Carbon emissions from these summer fires were the highest in 15 years, with
some countries even recording the highest emissions in 20 years.
"These are
worrying trends," Carlo Buontempo, director of the Copernican Service for
Climate Change, said at the same time. The relationship we have today with
meteorology and climate will be very different from that of our descendants,
believes the official, for whom it is important to "take advantage of the
data we are able to gather" to produce changes.
Less snow, dry soils
Then there is the
problem of drought, which so afflicted Europe in 2022. There was not only low
rainfall throughout the summer, but also unique heat waves, giving rise to
prolonged drought conditions that affected sectors such as agriculture, river
transport and energy.

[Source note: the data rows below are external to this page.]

(* ===== verification/XleaseWitness.v ===== *)
(** * External leases: the theorems at concrete volumes *)
From Stdlib Require Import ZArith Lia String Ascii.
From stdpp Require Import base gmap list strings.
From S2P Require Import Prelude Xlease XleaseFacts XleaseSpec XleaseFormat DirectFile.

(** A volume in memory, formatted with metadata [md] and records [recs] over
    the bytes [blank], opened with 512 byte blocks. *)
Definition volume (al : Z) (blank : bytes) (md : IndexMetadata) (recs : list Record_) :
    LeasesVolume (DirectFile memory) :=
  let buf := index_bytes (md_bytes md) recs in
  mkVolume
    (mkDirectFile (str "/dom/xleases") (mkMemory (splice al buf blank) 4096 ∅))
    al 512 (mkIndex al 512 buf) md.

Lemma volume_ok al blank md recs :
  is_alignment al → RESERVED_SLOTS * al <= zlen blank →
  valid_metadata md → recs_ok al recs → Forall valid_record recs → zlen recs = MAX_RECORDS →
  vol_ok (volume al blank md recs) (md_bytes md) recs.
Proof.
  intros Hal Hblank Hmd Hok Hv Hn. pose proof (is_alignment_bounds _ Hal) as Hal'.
  set (buf := index_bytes (md_bytes md) recs).
  assert (zlen buf = INDEX_SIZE) as Hl by (apply zlen_index_bytes; [apply zlen_metadata|done]).
  unfold RESERVED_SLOTS, INDEX_SIZE in *.
  assert (zlen (splice al buf blank) = zlen blank) as Hz by (apply zlen_splice; lia).
  split.
  - constructor; try done.
    + constructor; [reflexivity|apply zlen_metadata|done|done].
    + by left.
    + apply Hmd.
    + change (RESERVED_SLOTS * al <= zlen (splice al buf blank)). rewrite Hz. done.
  - change (slice al (al + INDEX_SIZE) (splice al buf blank) = buf). unfold INDEX_SIZE.
    rewrite slice_splice_inside by lia. rewrite Z.sub_diag. unfold splice.
    change (Z.to_nat 0) with 0%nat. rewrite take_0. cbn [app Nat.add].
    rewrite drop_ge; [by rewrite app_nil_r|].
    assert (zlen (slice al (al + 62 * 4096) blank) = 62 * 4096) as Hs by (rewrite zlen_slice; lia).
    unfold zlen in *. lia.
Qed.

(** The volume of the examples: 4 MiB, 1 MiB alignment. *)
Definition AL : Z := 2 ^ 20.
Definition SIZE : Z := 4 * AL.

Definition blank_file : DirectFile memory :=
  mkDirectFile (str "/dom/xleases") (mkMemory (zrepeat SIZE 0) 4096 ∅).

Definition md0 : IndexMetadata := mkMetadata INDEX_VERSION (str "domain-1") 1000 false.

(** One lease, in the first slot. *)
Definition lease_a : text := str "lease-a".
Definition recs0 : list Record_ :=
  <[0%nat := mkRecord lease_a (lease_offset 0 AL) false]>
    (replicate (Z.to_nat MAX_RECORDS) EMPTY_RECORD).

Lemma AL_alignment : is_alignment AL.
Proof. by left. Qed.

Lemma lease_a_valid : valid_lease_id lease_a.
Proof. apply (bool_decide_unpack _). by vm_compute. Qed.

Lemma md0_valid : valid_metadata md0.
Proof. apply (bool_decide_unpack _). by vm_compute. Qed.

Lemma recs0_ok : recs_ok AL recs0 ∧ Forall valid_record recs0 ∧ zlen recs0 = MAX_RECORDS.
Proof.
  assert (zlen (replicate (Z.to_nat MAX_RECORDS) EMPTY_RECORD) = MAX_RECORDS) as Hn.
  { unfold zlen. rewrite length_replicate, MAX_RECORDS_eq. lia. }
  destruct (recs_ok_name AL (replicate (Z.to_nat MAX_RECORDS) EMPTY_RECORD) 0 lease_a false)
    as [Hr Hok]; [apply replicate_empty_ok|apply lease_a_valid|done| |].
  { intros j t [-> _]%lookup_replicate Ht. done. }
  split_and!; [exact Hok| |unfold zlen in *; unfold recs0; by rewrite length_insert].
  apply Forall_insert; [apply Forall_replicate, EMPTY_RECORD_valid|].
  eapply (record_ok_valid AL 0 3960); [apply AL_alignment|by rewrite MAX_RECORDS_eq|lia|exact Hr].
Qed.

Lemma zlen_blank : zlen (zrepeat SIZE 0) = SIZE.
Proof. rewrite zlen_zrepeat. unfold SIZE, AL. lia. Qed.

Definition v0 : LeasesVolume (DirectFile memory) := volume AL (zrepeat SIZE 0) md0 recs0.
Definition m0 : gmap text (Z * bool) := lease_map AL recs0.

Lemma v0_ok : vol_ok v0 (md_bytes md0) recs0.
Proof.
  apply volume_ok; [apply AL_alignment| |apply md0_valid|apply recs0_ok..].
  rewrite zlen_blank. unfold RESERVED_SLOTS, SIZE. unfold AL. lia.
Qed.

Lemma v0_leases : leases v0 = Ok m0.
Proof. apply (leases_spec v0 (md_bytes md0) recs0), v0_ok. Qed.

Lemma m0_lease_a : m0 !! lease_a = Some (lease_offset 0 AL, false).
Proof.
  apply lease_map_Some; [apply recs0_ok|]. split; [done|].
  exists 0%nat, (mkRecord lease_a (lease_offset 0 AL) false). split; [|done].
  unfold recs0. apply list_lookup_insert_eq. rewrite length_replicate, MAX_RECORDS_eq. lia.
Qed.

Lemma add_spec_witness :
  let '(v', x) := add lease_a v0 in
  same_volume v0 v' ∧ add_outcome v0 v' (md_bytes md0) m0 lease_a x.
Proof.
  destruct (add lease_a v0) as [v' x] eqn:E.
  exact (add_spec v0 (md_bytes md0) recs0 m0 lease_a v' x v0_ok v0_leases lease_a_valid
    ltac:(discriminate) E).
Defined.

Lemma remove_spec_witness :
  let '(v', x) := remove lease_a v0 in
  same_volume v0 v' ∧ remove_outcome v0 v' (md_bytes md0) m0 lease_a x.
Proof.
  destruct (remove lease_a v0) as [v' x] eqn:E.
  exact (remove_spec v0 (md_bytes md0) recs0 m0 lease_a v' x v0_ok v0_leases lease_a_valid
    ltac:(discriminate) E).
Defined.

Lemma lookup_spec_witness :
  lookup_lease lease_a v0 = (v0, Ok (lease_info v0 lease_a (lease_offset 0 AL))).
Proof.
  rewrite (lookup_spec v0 (md_bytes md0) recs0 m0 lease_a v0_ok v0_leases lease_a_valid
    ltac:(discriminate)).
  rewrite m0_lease_a. reflexivity.
Defined.

Lemma reopen_spec_witness :
  let '(f', x) := LeasesVolume_init AL 512 (lv_file v0) in
  x = Raise OSError ∨ ∃ v', x = Ok v' ∧ leases v' = Ok m0 ∧ vol_ok v' (md_bytes md0) recs0.
Proof.
  destruct (LeasesVolume_init AL 512 (lv_file v0)) as [f' x] eqn:E.
  exact (reopen_spec v0 recs0 m0 f' x v0_ok md0_valid eq_refl v0_leases E).
Defined.

Lemma blank_file_size : RESERVED_SLOTS * AL <= zlen (contents blank_file).
Proof.
  change (contents blank_file) with (zrepeat SIZE 0). rewrite zlen_blank.
  unfold RESERVED_SLOTS, SIZE. unfold AL. lia.
Qed.

Lemma domain_valid : valid_name (str "domain-1").
Proof. apply (bool_decide_unpack _). by vm_compute. Qed.

Lemma format_index_spec_witness :
  let '(f', x) := format_index (str "domain-1") AL 512 1000 1001 blank_file in
  same_outside AL blank_file f' ∧
  (x = Raise OSError ∨
   x = Ok () ∧ ∀ f'' y, LeasesVolume_init AL 512 f' = (f'', y) →
     y = Raise OSError ∨
     ∃ v, y = Ok v ∧ leases v = Ok ∅ ∧ lockspace v = str "domain-1" ∧
       ∃ meta recs, vol_ok v meta recs).
Proof.
  destruct (format_index (str "domain-1") AL 512 1000 1001 blank_file) as [f' x] eqn:E.
  exact (format_index_spec (str "domain-1") AL 512 1000 1001 domain_valid AL_alignment
    (or_introl eq_refl) ltac:(lia) blank_file f' x blank_file_size E).
Defined.

(** A volume with one sanlock resource, in its first slot. *)
Definition resource_file : DirectFile memory :=
  mkDirectFile (str "/dom/xleases") (mkMemory (zrepeat SIZE 0) 4096
    {[ lease_offset 0 AL := mkSanlockResource (str "domain-1") lease_a 1 ]}).

Lemma resource_file_slot k info :
  slot_resource AL 512 resource_file k info →
  k = 0 ∧ info = mkResourceInfo (str "domain-1") lease_a 1.
Proof.
  intros (_ & _ & Hr). unfold read_resource in Hr.
  cbn [sl_read_resource memory_Sanlock resource_file df_kernel mk_resources] in Hr.
  destruct (decide (lease_offset 0 AL = lease_offset k AL)) as [E|E].
  - split; [symmetry; by eapply lease_offset_inj; [apply AL_alignment|]|].
    rewrite <- E, lookup_singleton_eq in Hr. vm_compute in Hr. by injection Hr.
  - rewrite lookup_singleton_ne in Hr by done. done.
Qed.

Lemma resource_file_size : RESERVED_SLOTS * AL <= zlen (contents resource_file).
Proof.
  change (contents resource_file) with (zrepeat SIZE 0). rewrite zlen_blank.
  unfold RESERVED_SLOTS, SIZE. unfold AL. lia.
Qed.

Lemma rebuild_index_spec_witness :
  let f := resource_file in
  let '(f', x) := rebuild_index (str "domain-1") AL 512 1000 1001 f in
  (∃ e k, x = Raise e ∧ f' = f ∧ 0 <= k < MAX_RECORDS ∧
     rebuild_record f AL 512 (f_size f - AL) k = Raise e) ∨
  same_outside AL f f' ∧
  (x = Raise OSError ∨
   x = Ok () ∧ ∀ f'' y, LeasesVolume_init AL 512 f' = (f'', y) →
     y = Raise OSError ∨
     ∃ v m, y = Ok v ∧ lockspace v = str "domain-1" ∧ leases v = Ok m ∧
       ∀ s p, m !! s = Some p ↔
         ∃ k info, slot_resource AL 512 f k info ∧ ri_resource info = s ∧
           p = (lease_offset k AL, false)).
Proof.
  cbv zeta.
  destruct (rebuild_index (str "domain-1") AL 512 1000 1001 resource_file) as [f' x] eqn:E.
  refine (rebuild_index_spec (str "domain-1") AL 512 1000 1001 domain_valid AL_alignment
    (or_introl eq_refl) ltac:(lia) resource_file _ _ f' x _ E).
  - intros k info [_ ->]%resource_file_slot. apply lease_a_valid.
  - intros j k i1 i2 [-> _]%resource_file_slot [-> _]%resource_file_slot _. reflexivity.
  - exact resource_file_size.
Defined.

Lemma direct_io_spec_witness :
  let k := mkMemory [1; 2; 3; 4; 5; 6; 7; 8; 9; 10] 3 ∅ in
  DirectFile_pread 2 7 k = (k, Ok [3; 4; 5; 6; 7; 8; 9]) ∧
  ∀ k' x, DirectFile_pwrite 4 [50; 60] k = (k', x) →
    zlen (kcontents k') = 10 ∧
    (x = Ok () ∧ kcontents k' = [1; 2; 3; 4; 50; 60; 7; 8; 9; 10] ∨ x = Raise OSError).
Proof.
  cbv zeta. split; [vm_compute; reflexivity|]. intros k' x E.
  destruct (direct_io_spec 4 [50; 60] 7 (mkMemory [1; 2; 3; 4; 5; 6; 7; 8; 9; 10] 3 ∅)) as [_ H];
    [lia|lia|by vm_compute|].
  destruct (H k' x E) as (Hl & _ & Hx). exact (conj Hl Hx).
Defined.

Lemma codec_roundtrip_witness :
  (b ← Record_bytes (mkRecord lease_a (lease_offset 7 AL) true); Record_frombytes b)
    = Ok (mkRecord lease_a (lease_offset 7 AL) true) ∧
  (b ← IndexMetadata_bytes md0; IndexMetadata_fromebytes b) = Ok md0.
Proof.
  apply (codec_roundtrip (mkRecord lease_a (lease_offset 7 AL) true) md0); [|exact md0_valid].
  apply (bool_decide_unpack _). vm_compute. exact I.
Defined.

Lemma find_spec_witness :
  find_record (lv_index v0) lease_a
    = Ok (first_record (fun r => r_resource r = lease_a) recs0) ∧
  find_free_record (lv_index v0) = Ok (first_record (fun r => r = EMPTY_RECORD) recs0).
Proof.
  apply (find_spec (lv_index v0) (md_bytes md0) recs0 lease_a);
    [apply (mo_index v0 (md_bytes md0) recs0), v0_ok|exact lease_a_valid].
Defined.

For Mauro Facchini, it is important to plan and implement
adaptation measures linked to the management of water scarcity, such as the
creation of "different ways of storing water".
The annual soil
moisture anomaly was the second lowest in the last half century (although some
isolated areas had higher than average soil moisture conditions in 2022).
Samantha Burgess, deputy director of that Copernicus service, added that
Mediterranean countries – Portugal included – "tend to continue to face
drought conditions this spring and in the summer as well." "The soils
in the Mediterranean countries are incredibly dry," she said. "Most
likely, we're going to have a reduced agricultural harvest this year..."
In the winter of
2021/2022, there was less snow than usual. On the other hand, rainfall during
the spring was also below average across much of the continent. This dangerous
combination of little snow in winter and high heat in summer has led to a
record loss of ice from glaciers in the Alps, equivalent to five cubic
kilometres. During the press conference, Rebecca Emerton compared this gigantic
volume of ice to the Eiffel Tower. If we place this imaginary cube in Paris, we
will see that it would be 5.4 times the height of the French monument.
The two polar
regions faced unusual warming in 2022. Ice in the Antarctic Sea reached the
lowest minimum extent recorded in February. At the end of the year, Greenland
witnessed a record melting of the ice sheet, with at least 23% of the total
area impacted during one of the three heatwaves recorded in September.
As far as the
Arctic is concerned, 2022 was the sixth warmest year in the region, with
Svalbard (the Norwegian Arctic area) experiencing the hottest summer on record.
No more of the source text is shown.